[Dataset entries]

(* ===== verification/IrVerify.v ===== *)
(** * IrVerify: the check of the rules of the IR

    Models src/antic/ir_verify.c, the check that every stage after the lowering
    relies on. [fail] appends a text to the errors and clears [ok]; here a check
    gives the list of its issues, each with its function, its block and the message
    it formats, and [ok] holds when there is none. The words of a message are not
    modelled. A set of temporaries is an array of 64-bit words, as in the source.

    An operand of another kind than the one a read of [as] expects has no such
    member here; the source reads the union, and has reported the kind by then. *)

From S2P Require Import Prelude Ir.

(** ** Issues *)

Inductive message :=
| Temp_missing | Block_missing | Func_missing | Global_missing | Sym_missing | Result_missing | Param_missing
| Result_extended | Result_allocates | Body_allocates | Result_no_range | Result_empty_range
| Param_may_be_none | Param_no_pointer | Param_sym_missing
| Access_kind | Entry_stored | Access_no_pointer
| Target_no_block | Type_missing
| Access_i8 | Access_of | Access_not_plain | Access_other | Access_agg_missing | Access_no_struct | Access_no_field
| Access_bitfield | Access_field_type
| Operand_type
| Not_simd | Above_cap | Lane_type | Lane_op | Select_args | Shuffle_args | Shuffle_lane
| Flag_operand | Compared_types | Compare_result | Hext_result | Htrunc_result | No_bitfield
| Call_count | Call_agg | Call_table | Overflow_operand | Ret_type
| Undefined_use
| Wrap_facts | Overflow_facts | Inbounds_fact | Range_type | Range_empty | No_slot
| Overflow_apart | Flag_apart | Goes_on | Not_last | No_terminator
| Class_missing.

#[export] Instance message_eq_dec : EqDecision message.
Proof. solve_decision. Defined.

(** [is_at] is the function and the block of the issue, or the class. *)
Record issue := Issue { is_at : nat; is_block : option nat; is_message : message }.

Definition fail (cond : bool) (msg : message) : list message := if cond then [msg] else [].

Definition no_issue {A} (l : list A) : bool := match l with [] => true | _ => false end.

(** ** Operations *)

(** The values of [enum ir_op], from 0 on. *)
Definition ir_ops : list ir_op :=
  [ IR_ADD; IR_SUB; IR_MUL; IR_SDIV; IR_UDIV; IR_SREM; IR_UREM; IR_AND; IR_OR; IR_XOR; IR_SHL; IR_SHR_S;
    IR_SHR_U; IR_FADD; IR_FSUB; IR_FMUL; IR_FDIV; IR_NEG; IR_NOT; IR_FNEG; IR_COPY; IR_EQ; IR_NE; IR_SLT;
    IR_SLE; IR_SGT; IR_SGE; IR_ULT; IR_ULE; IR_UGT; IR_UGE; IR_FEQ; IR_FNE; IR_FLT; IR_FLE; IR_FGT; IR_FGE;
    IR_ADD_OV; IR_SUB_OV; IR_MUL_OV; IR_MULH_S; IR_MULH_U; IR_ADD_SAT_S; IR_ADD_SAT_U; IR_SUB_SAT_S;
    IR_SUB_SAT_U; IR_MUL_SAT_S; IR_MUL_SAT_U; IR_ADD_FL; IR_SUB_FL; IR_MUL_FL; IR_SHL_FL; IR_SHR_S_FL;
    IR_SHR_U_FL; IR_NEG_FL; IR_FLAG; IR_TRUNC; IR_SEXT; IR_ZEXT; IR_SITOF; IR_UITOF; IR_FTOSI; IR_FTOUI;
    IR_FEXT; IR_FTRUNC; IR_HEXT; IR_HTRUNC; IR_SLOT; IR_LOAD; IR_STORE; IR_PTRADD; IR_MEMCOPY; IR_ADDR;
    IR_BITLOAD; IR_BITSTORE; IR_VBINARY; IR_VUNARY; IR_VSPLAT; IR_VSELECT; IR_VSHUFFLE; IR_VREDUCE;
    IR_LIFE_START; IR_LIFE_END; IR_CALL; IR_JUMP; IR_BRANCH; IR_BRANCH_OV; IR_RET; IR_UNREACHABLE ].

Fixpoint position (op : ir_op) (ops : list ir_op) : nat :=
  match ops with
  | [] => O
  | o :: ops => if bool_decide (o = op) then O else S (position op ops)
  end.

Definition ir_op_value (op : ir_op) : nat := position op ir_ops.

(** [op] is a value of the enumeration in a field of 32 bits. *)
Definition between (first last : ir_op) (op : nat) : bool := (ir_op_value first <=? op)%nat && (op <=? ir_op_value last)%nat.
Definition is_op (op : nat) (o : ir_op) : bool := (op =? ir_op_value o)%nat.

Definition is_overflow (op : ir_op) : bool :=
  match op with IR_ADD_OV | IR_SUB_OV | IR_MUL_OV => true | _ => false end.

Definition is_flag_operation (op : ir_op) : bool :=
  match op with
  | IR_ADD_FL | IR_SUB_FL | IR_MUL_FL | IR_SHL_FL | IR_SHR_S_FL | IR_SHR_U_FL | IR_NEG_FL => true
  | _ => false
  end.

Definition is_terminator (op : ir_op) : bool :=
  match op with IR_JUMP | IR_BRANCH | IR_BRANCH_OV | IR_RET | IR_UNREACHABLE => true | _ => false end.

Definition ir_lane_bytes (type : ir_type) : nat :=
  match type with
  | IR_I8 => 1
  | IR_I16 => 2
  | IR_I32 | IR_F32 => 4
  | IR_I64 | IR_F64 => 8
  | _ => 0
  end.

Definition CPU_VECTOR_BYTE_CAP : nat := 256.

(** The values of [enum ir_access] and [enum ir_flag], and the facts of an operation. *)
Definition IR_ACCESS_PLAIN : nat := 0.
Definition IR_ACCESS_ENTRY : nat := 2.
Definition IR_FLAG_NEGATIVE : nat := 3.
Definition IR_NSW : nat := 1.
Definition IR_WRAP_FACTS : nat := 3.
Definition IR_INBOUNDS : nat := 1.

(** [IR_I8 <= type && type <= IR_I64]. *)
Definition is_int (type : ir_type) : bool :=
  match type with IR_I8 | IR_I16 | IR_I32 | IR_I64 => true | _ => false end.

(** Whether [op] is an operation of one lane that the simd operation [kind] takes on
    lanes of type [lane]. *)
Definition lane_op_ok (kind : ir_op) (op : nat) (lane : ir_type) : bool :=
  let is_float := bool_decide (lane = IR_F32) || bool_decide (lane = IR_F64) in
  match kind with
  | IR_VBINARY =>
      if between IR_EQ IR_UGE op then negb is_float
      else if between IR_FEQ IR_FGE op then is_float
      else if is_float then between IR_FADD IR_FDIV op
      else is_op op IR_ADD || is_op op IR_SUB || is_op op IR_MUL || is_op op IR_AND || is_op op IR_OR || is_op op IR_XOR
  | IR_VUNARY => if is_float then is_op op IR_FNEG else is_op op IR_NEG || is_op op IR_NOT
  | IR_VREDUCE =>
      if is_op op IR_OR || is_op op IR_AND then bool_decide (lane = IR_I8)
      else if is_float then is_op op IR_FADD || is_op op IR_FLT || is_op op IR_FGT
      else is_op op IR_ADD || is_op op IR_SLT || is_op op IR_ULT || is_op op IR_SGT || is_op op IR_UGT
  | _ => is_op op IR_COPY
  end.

**Exercise:** Only one span is to be repeated: the line with "else if between" through the final line of the entries above, word for word.

**Answer space:**
      else if between IR_FEQ IR_FGE op then is_float
      else if is_float then between IR_FADD IR_FDIV op
      else is_op op IR_ADD || is_op op IR_SUB || is_op op IR_MUL || is_op op IR_AND || is_op op IR_OR || is_op op IR_XOR
  | IR_VUNARY => if is_float then is_op op IR_FNEG else is_op op IR_NEG || is_op op IR_NOT
  | IR_VREDUCE =>
      if is_op op IR_OR || is_op op IR_AND then bool_decide (lane = IR_I8)
      else if is_float then is_op op IR_FADD || is_op op IR_FLT || is_op op IR_FGT
      else is_op op IR_ADD || is_op op IR_SLT || is_op op IR_ULT || is_op op IR_SGT || is_op op IR_UGT
  | _ => is_op op IR_COPY
  end.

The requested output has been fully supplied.